▽

(** * wasm-ql: a shallow embedding of the query host and of the guest
    database header.

    Sources embedded:
    - src/src/wasm_ql.cpp : the host-call bridge ([callbacks]), the fork
      check ([did_fork]), the retry loop ([retry_loop]), the multi-request
      driver ([query]) and the legacy driver ([legacy_query]);
    - src/libraries/eosiolib/wasmql/eosio/database.hpp : [increment_key]
      and [for_each_query_result] / [for_each_contract_row].

    Bytes are [Z] values in [0, 256); fixed-width integers are [Z] with
    their wrap-around written out. *)

From Stdlib Require Import ZArith List Bool Lia String Ascii.
Import ListNotations.
Open Scope Z_scope.

(* ------------------------------------------------------------------ *)
(** ** Fixed-width integers *)

Definition wrap (w : Z) (x : Z) : Z := x mod 2 ^ w.
Definition u32 (x : Z) : Z := wrap 32 x.
Definition in_width (w x : Z) : Prop := 0 <= x < 2 ^ w.

(* ------------------------------------------------------------------ *)
(** ** Wire primitives (abieos), used by the driver *)

Module Wire.

(** [abieos::push_varuint32]: 7 data bits per byte, high bit = more. *)
Fixpoint push_varuint32_aux (fuel : nat) (v : Z) : list Z :=
  match fuel with
  | O => []
  | S fuel' =>
      let b := Z.land v 127 in
      let v' := Z.shiftr v 7 in
      if v' >? 0 then Z.lor b 128 :: push_varuint32_aux fuel' v'
      else [b]
  end.

(** A [uint32_t] needs at most five groups of seven bits. *)
Definition push_varuint32 (v : Z) : list Z := push_varuint32_aux 5 (u32 v).

(** [abieos::read_varuint32]: at most five bytes; [None] is the thrown
    deserialisation error. *)
Fixpoint read_varuint32_aux (fuel : nat) (shift : Z) (acc : Z) (bin : list Z)
  : option (Z * list Z) :=
  match fuel with
  | O => None (* shift >= 35: invalid varuint32 encoding *)
  | S fuel' =>
      match bin with
      | [] => None
      | b :: rest =>
          let acc' := Z.lor acc (u32 (Z.shiftl (Z.land b 127) shift)) in
          if Z.testbit b 7 then read_varuint32_aux fuel' (shift + 7) acc' rest
          else Some (acc', rest)
      end
  end.

Definition read_varuint32 (bin : list Z) : option (Z * list Z) :=
  read_varuint32_aux 5 0 0 bin.

(** [read_raw<uint64_t>]: eight little-endian bytes. *)
Fixpoint le_value (bs : list Z) : Z :=
  match bs with
  | [] => 0
  | b :: rest => b + 256 * le_value rest
  end.

Definition read_u64 (bin : list Z) : option (Z * list Z) :=
  if (8 <=? List.length bin)%nat then Some (le_value (firstn 8 bin), skipn 8 bin)
  else None.

(** [bin_to_native<input_buffer>]: a [varuint32] length then that many
    bytes, returned as a view. *)
Definition read_input_buffer (bin : list Z) : option (list Z * list Z) :=
  match read_varuint32 bin with
  | None => None
  | Some (len, rest) =>
      if (Z.to_nat len <=? List.length rest)%nat
      then Some (firstn (Z.to_nat len) rest, skipn (Z.to_nat len) rest)
      else None
  end.

(** [native_to_bin] of a [uint32_t]: four little-endian bytes. *)
Definition u32_bytes (x : Z) : list Z :=
  [Z.land x 255; Z.land (Z.shiftr x 8) 255;
   Z.land (Z.shiftr x 16) 255; Z.land (Z.shiftr x 24) 255].

(** [native_to_bin] of a [std::string] or [std::vector<char>]. *)
Definition bytes_bin (bs : list Z) : list Z :=
  push_varuint32 (Z.of_nat (List.length bs)) ++ bs.

(** [eosio::name] literals: [char_to_symbol] and [string_to_name]. *)
Definition char_to_symbol (c : ascii) : Z :=
  let n := Z.of_nat (nat_of_ascii c) in
  if (97 <=? n) && (n <=? 122) then n - 97 + 6
  else if (49 <=? n) && (n <=? 53) then n - 49 + 1
  else 0.

Fixpoint string_to_name_aux (i : Z) (s : string) : Z :=
  match s with
  | EmptyString => 0
  | String c rest =>
      let sym := char_to_symbol c in
      let here :=
        if i <? 12 then Z.shiftl (Z.land sym 31) (64 - 5 * (i + 1))
        else if i =? 12 then Z.land sym 15
        else 0 in
      Z.lor here (string_to_name_aux (i + 1) rest)
  end.

Definition string_to_name (s : string) : Z := string_to_name_aux 0 s.

Definition local_n : Z := string_to_name "local".
Definition legacy_n : Z := string_to_name "legacy".

End Wire.

(* ------------------------------------------------------------------ *)
(** ** database.hpp: [increment_key] *)

Module Key.

(** [inline bool increment_key(uintW_t& key) { return !++key; }]: the
    result is the new key and whether it wrapped to zero. *)
Definition increment_key_w (w : Z) (key : Z) : bool * Z :=
  let key' := wrap w (key + 1) in (key' =? 0, key').

Definition increment_key_u8 := increment_key_w 8.
Definition increment_key_u16 := increment_key_w 16.
Definition increment_key_u32 := increment_key_w 32.
Definition increment_key_u64 := increment_key_w 64.
Definition increment_key_u128 := increment_key_w 128.

(** [name] wraps a [uint64_t value]. *)
Record name := mk_name { name_value : Z }.

Definition increment_key_name (key : name) : bool * name :=
  let (b, v) := increment_key_u64 (name_value key) in (b, mk_name v).
Lemma monitor_tick_db_ok (w : world) :
  db_ok (w_db w) ->
  fst (monitor_tick w) = Ok tt /\ db_ok (w_db (snd (monitor_tick w))).
Proof.
  intros Hw.
  destruct (for_each_invariant (fun w => db_ok (w_db w))
              (fun row => check_once (c_id row) (c_url row))
              (checks (w_db w))) with (w := w) as [(bs & Hbs & _) HP].
  - intros a w0 H0. split; [|now apply check_once_db_ok].
    exists tt. apply check_once_run.
  - exact Hw.
  - cbv beta iota delta [monitor_tick select_all_checks mbind get_db mret].
    destruct (for_each _ _ w) as [rbs w']. cbn [fst snd] in Hbs, HP.
    subst rbs. split; [reflexivity | exact HP].
Qed.

Lemma api_status_world (w : world) : snd (api_status w) = advance w.
Proof.
  pose proof (api_status_cases w) as H.
  destruct (urls_ok w); [destruct H as (items & -> & _) | rewrite H];
    reflexivity.
Qed.

Lemma handle_db_ok (w : world) (rq : request) :
  db_ok (w_db w) -> db_ok (w_db (handle w rq)).
Proof.
  intros Hw. destruct rq as [u|check_id u| |]; cbn [handle].
  - rewrite api_add_check_world. now apply insert_check_db_ok.
  - now apply check_once_db_ok.
  - now apply monitor_tick_db_ok.
  - now rewrite api_status_world.
Qed.

Lemma run_db_ok (history : list request) (w : world) :
  db_ok (w_db w) -> db_ok (w_db (run history w)).
Proof.
  unfold run. revert w.
  induction history as [|rq history IH]; intros w Hw; cbn [fold_left].
  - exact Hw.
  - apply IH. now apply handle_db_ok.
Qed.

Lemma reachable_db_ok (clock : nat -> Z) (http : nat -> string -> http_outcome)
      (url_ok : string -> bool) (history : list request) :
  db_ok (w_db (run history (initial clock http url_ok))).
Proof. apply run_db_ok. apply empty_db_ok. Qed.

(** ** Target Registry: the claim *)

Lemma insert_check_registers (w : world) (u : string) :
  exists id,
    fst (insert_check u w) = Ok id
    /\ (exists row, In row (checks (w_db (snd (insert_check u w))))
                    /\ c_url row = u /\ c_id row = id)
    /\ (if known (w_db w) u
        then checks (w_db (snd (insert_check u w))) = checks (w_db w)
        else checks (w_db (snd (insert_check u w))) =
             checks (w_db w) ++ [mk_check id u (w_clock w (w_steps w))])
    /\ known (w_db (snd (insert_check u w))) u = true.
Proof.
  destruct (known (w_db w) u) eqn:E.
  - destruct (insert_check_known w u E) as (row & Hin & Hu & ->).
    exists (c_id row). cbn. repeat split; eauto.
  - rewrite (insert_check_new w u E). eexists.
    cbn [fst snd with_db w_db checks advance].
    split; [reflexivity|]. split; [|split; [reflexivity|]].
    + eexists. split; [apply in_or_app; right; left; reflexivity|].
      split; reflexivity.
    + apply known_In. unfold urls; cbn. rewrite map_app.
      apply in_or_app. right. now left.
Qed.

(** C8. Registration is idempotent by URL. After any history of the
    service, registering a URL returns an identity, the one of the record
    of that URL; registering a known URL leaves the registry as it is and a
    new URL adds one record; registering the same URL again returns the same
    identity and adds nothing; and in the registry every URL appears at most
    once, the registered one exactly once. *)
Theorem registration_idempotent (clock : nat -> Z)
    (http : nat -> string -> http_outcome) (url_ok : string -> bool)
    (history : list request)
    (u : string) :
  let w := run history (initial clock http url_ok) in
  let first := insert_check u w in
  let second := insert_check u (snd first) in
  exists id,
    fst first = Ok id
    /\ fst second = Ok id
    /\ (exists row, In row (checks (w_db (snd first)))
                    /\ c_url row = u /\ c_id row = id)
    /\ (if known (w_db w) u
        then checks (w_db (snd first)) = checks (w_db w)
        else exists created_at,
            checks (w_db (snd first)) =
            checks (w_db w) ++ [mk_check id u created_at])
    /\ checks (w_db (snd second)) = checks (w_db (snd first))
    /\ NoDup (urls (w_db (snd second)))
    /\ count_occ string_dec (urls (w_db (snd second))) u = 1%nat.
Proof.
  intros w first second.
  assert (Hw : db_ok (w_db w)) by apply reachable_db_ok.
  assert (H1 : db_ok (w_db (snd first))) by now apply insert_check_db_ok.
  assert (H2 : db_ok (w_db (snd second))) by now apply insert_check_db_ok.
  destruct (insert_check_registers w u) as (id & Hid & Hrow & Hchecks & Hk).
  fold first in Hid, Hrow, Hchecks, Hk.
  destruct (insert_check_known (snd first) u Hk) as (row' & Hin' & Hu' & Hs).
  fold second in Hs.
  assert (Hsame : c_id row' = id).
  { destruct Hrow as (row & Hin & Hu & Hi).
    destruct H1 as (Hnd & _).
    assert (row' = row); [|now subst].
    clear - Hnd Hin Hin' Hu Hu'. unfold urls in Hnd.
    rewrite <- Hu in Hu'. clear Hu.
    induction (checks (w_db (snd first))) as [|r l IH]; [contradiction|].
    inversion Hnd as [|? ? Hnot Hnd']; subst.
    destruct Hin as [->|Hin], Hin' as [->|Hin']; auto.
    - exfalso. apply Hnot. rewrite <- Hu'. now apply in_map.
    - exfalso. apply Hnot. rewrite Hu'. now apply in_map. }
  exists id. repeat split.
  - exact Hid.
  - rewrite Hs. cbn. now rewrite Hsame.
  - exact Hrow.
  - destruct (known (w_db w) u); [exact Hchecks | eauto].
  - now rewrite Hs.
  - apply H2.
  - apply NoDup_count_occ'; [apply H2|].
    rewrite Hs. cbn. now apply known_In.
Qed.

(** The registration endpoint: its assertion holds, it answers with the
    record of the URL. *)
Lemma find_by_id (l : list check_row) (row : check_row) :
  NoDup (map c_id l) -> In row l ->
  find (fun r => (c_id r =? c_id row)%Z) l = Some row.
Proof.
  induction l as [|r l IH]; intros Hnd Hin; [contradiction|].
  cbn [map] in Hnd. inversion Hnd as [|? ? Hnot Hnd']; subst.
  cbn [find]. destruct Hin as [->|Hin].
  - now rewrite Z.eqb_refl.
  - destruct (c_id r =? c_id row)%Z eqn:E; [|now apply IH].
    apply Z.eqb_eq in E. exfalso. apply Hnot. rewrite E. now apply in_map.
Qed.

Lemma insert_check_url_ok (w : world) (u : string) :
  w_url_ok (snd (insert_check u w)) = w_url_ok w.
Proof.
  destruct (known (w_db w) u) eqn:E.
  - now destruct (insert_check_known w u E) as (row & _ & _ & ->).
  - now rewrite (insert_check_new w u E).
Qed.

Lemma CheckOut_run (row : check_row) (w : world) :
  CheckOut row w
  = (if w_url_ok w (c_url row) then Ok row else Raise ValidationError, w).
Proof.
  cbv beta iota delta [CheckOut validate_url mbind mret].
  destruct (w_url_ok w (c_url row)); [|reflexivity]. now destruct row.
Qed.

Lemma api_add_check_cases (w : world) (u : string) :
  db_ok (w_db w) ->
  exists row,
    In row (checks (w_db (snd (api_add_check u w))))
    /\ c_url row = u
    /\ fst (api_add_check u w)
       = if w_url_ok w u then Ok row else Raise ValidationError.
Proof.
  intros Hw.
  pose proof (insert_check_db_ok w u Hw) as (_ & _ & _ & Hnd & _).
  pose proof (insert_check_url_ok w u) as Hv.
  destruct (insert_check_registers w u)
    as (id & Hid & (row & Hin & Hu & Hi) & _).
  rewrite api_add_check_world.
  exists row. split; [exact Hin|]. split; [exact Hu|].
  cbv beta iota delta
      [api_add_check mbind select_all_checks get_db mret mraise].
  destruct (insert_check u w) as [res w']. cbn [fst snd] in *.
  subst res. rewrite <- Hi, (find_by_id _ row Hnd Hin), CheckOut_run.
  cbn [fst]. now rewrite Hv, Hu.
Qed.

Lemma api_add_check_ok (w : world) (u : string) :
  db_ok (w_db w) -> w_url_ok w u = true ->
  exists row,
    fst (api_add_check u w) = Ok row
    /\ c_url row = u
    /\ In row (checks (w_db (snd (api_add_check u w)))).
Proof.
  intros Hw Hv.
  destruct (api_add_check_cases w u Hw) as (row & Hin & Hu & Hrun).
  rewrite Hv in Hrun. eauto.
Qed.

(** ** Scheduler: one round, probes taken in registry order *)

Lemma probes_append (l : list check_row) (w : world) :
  let r := for_each l (fun row => check_once (c_id row) (c_url row)) w in
  (exists bs, fst r = Ok bs)
  /\ checks (w_db (snd r)) = checks (w_db w)
  /\ map r_check_id (results (w_db (snd r)))
     = map r_check_id (results (w_db w)) ++ map c_id l.
Proof.
  revert w. induction l as [|row l IH]; intros w; cbn [for_each].
  - cbv beta iota delta [mret]. cbn [fst snd map].
    rewrite app_nil_r. eauto.
  - cbv beta iota delta [mbind mret].
    destruct (check_once_appends w (c_id row) (c_url row))
      as (Hok & (new & Hnew & Hfor) & Hchecks).
    destruct (check_once (c_id row) (c_url row) w) as [res w1].
    cbn [fst snd] in *. subst res.
    destruct (IH w1) as ((bs & Hbs) & Hc & Hr). cbv zeta in *.
    destruct (for_each l _ w1) as [res w2].
    cbn [fst snd] in *. subst res. cbn [fst snd].
    repeat split.
    + eauto.
    + congruence.
    + rewrite Hr, Hnew, map_app. cbn [map]. rewrite Hfor.
      now rewrite <- app_assoc.
Qed.

(** A round never raises, leaves the registry alone and writes one row per
    registered target, in registry order. *)
Lemma monitor_tick_rows (w : world) :
  fst (monitor_tick w) = Ok tt
  /\ checks (w_db (snd (monitor_tick w))) = checks (w_db w)
  /\ map r_check_id (results (w_db (snd (monitor_tick w))))
     = map r_check_id (results (w_db w)) ++ map c_id (checks (w_db w)).
Proof.
  destruct (probes_append (checks (w_db w)) w) as ((bs & Hbs) & Hc & Hr).
  cbv zeta in *.
  cbv beta iota delta [monitor_tick select_all_checks mbind get_db mret].
  destruct (for_each _ _ w) as [res w']. cbn [fst snd] in *. subst res.
  cbn [fst snd]. auto.
Qed.

(** ** Status Aggregator: computed and specified uptime *)

Lemma len_nil_iff {A : Type} (l : list A) : len l = 0%Z <-> l = [].
Proof.
  unfold len. destruct l; cbn [length]; split; intros H;
    try reflexivity; try discriminate; lia.
Qed.

Lemma uptime_of_spec (db : database) (check_id since : Z) (up : Q) :
  ok_valid (results db) ->
  uptime_of (select_since db check_id since) = Ok up ->
  up == uptime_spec (window db check_id since).
Proof.
  intros Hv Hup.
  destruct (select_since_facts db check_id since Hv) as (Hlen & Hsum & _).
  destruct (uptime_of_total (select_since db check_id since))
    as (up' & Hup' & Heq).
  assert (up' = up) by congruence. subst up'.
  rewrite Heq. unfold uptime_spec.
  destruct (select_since db check_id since) as [|x l],
           (window db check_id since) as [|y l'].
  - reflexivity.
  - symmetry in Hlen. apply len_nil_iff in Hlen. discriminate.
  - apply len_nil_iff in Hlen. discriminate.
  - now rewrite Hsum, Hlen.
Qed.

△

» **WHAT IS BEING ASKED**: Set down again, word for word, the stretch of records from the line with "- destruct (known" to the line with "- now rewrite Z.eqb_refl.", both of those lines included.

» **RESPONSE TO THIS TASK**:
  - destruct (known (w_db w) u); [exact Hchecks | eauto].
  - now rewrite Hs.
  - apply H2.
  - apply NoDup_count_occ'; [apply H2|].
    rewrite Hs. cbn. now apply known_In.
Qed.

(** The registration endpoint: its assertion holds, it answers with the
    record of the URL. *)
Lemma find_by_id (l : list check_row) (row : check_row) :
  NoDup (map c_id l) -> In row l ->
  find (fun r => (c_id r =? c_id row)%Z) l = Some row.
Proof.
  induction l as [|r l IH]; intros Hnd Hin; [contradiction|].
  cbn [map] in Hnd. inversion Hnd as [|? ? Hnot Hnd']; subst.
  cbn [find]. destruct Hin as [->|Hin].
  - now rewrite Z.eqb_refl.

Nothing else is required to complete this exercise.